(** The page at 0 goes, and the region with it. *)
Definition wit_munmap : outcome (mmst ram flat unit unit table (sst fixed_pages)) Z := munmap fresh_data 5 wit_root 0 100 (wit_mmst {[wit_ptr := wit_region]} wit_ptr).
Lemma wit_munmap_done : match wit_munmap with Done _ _ => true | _ => false end = true.
Proof. vm_compute. reflexivity. Qed.
Lemma wit_range : user_range (wit_space 2) wit_tree 0 4096.
Proof.
  intros v Hv _. cbn [pmem wit_space]. assert (0 <= v < 4096) by lia. rewrite wit_lf by (change MAXVA with 274877906944; lia). unfold PGSIZE. by rewrite (proj2 (Z.ltb_lt _ _)) by lia.
Qed.

Lemma munmap_correct_witness : exists s', wit_munmap = Done 0 s' /\ rlist s' [] /\ uread (mvm s') wit_tree 5 = None.
Proof.
  pose proof wit_munmap_done as Hd.
  destruct (munmap_correct fresh_data 5 wit_root (wit_mmst {[wit_ptr := wit_region]} wit_ptr) [] [] wit_ptr wit_region (wit_refs 2) wit_tree 0 100 wit_list ltac:(cbn; lia) wit_user
    ltac:(by exists 0) ltac:(unfold r_end; cbn; lia) ltac:(lia) eq_refl eq_refl ltac:(vm_compute; discriminate) wit_range) as [[_ [msg E]]|(s' & R' & E & HL & _ & _ & Hr)].
  - fold wit_munmap in E. exfalso. rewrite E in Hd. discriminate Hd.
  - fold wit_munmap in E. exists s'. split; [exact E|]. split; [exact HL|]. rewrite Hr by lia. rewrite decide_True; [reflexivity|]. vm_compute. split; [discriminate|reflexivity].
Defined.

--------------------

• **ASSIGNMENT**:
Identify the lines of the data that contain the word "ltac". Copy each of them.

• **RESPONSE TO THIS TASK**:
  destruct (munmap_correct fresh_data 5 wit_root (wit_mmst {[wit_ptr := wit_region]} wit_ptr) [] [] wit_ptr wit_region (wit_refs 2) wit_tree 0 100 wit_list ltac:(cbn; lia) wit_user
    ltac:(by exists 0) ltac:(unfold r_end; cbn; lia) ltac:(lia) eq_refl eq_refl ltac:(vm_compute; discriminate) wit_range) as [[_ [msg E]]|(s' & R' & E & HL & _ & _ & Hr)].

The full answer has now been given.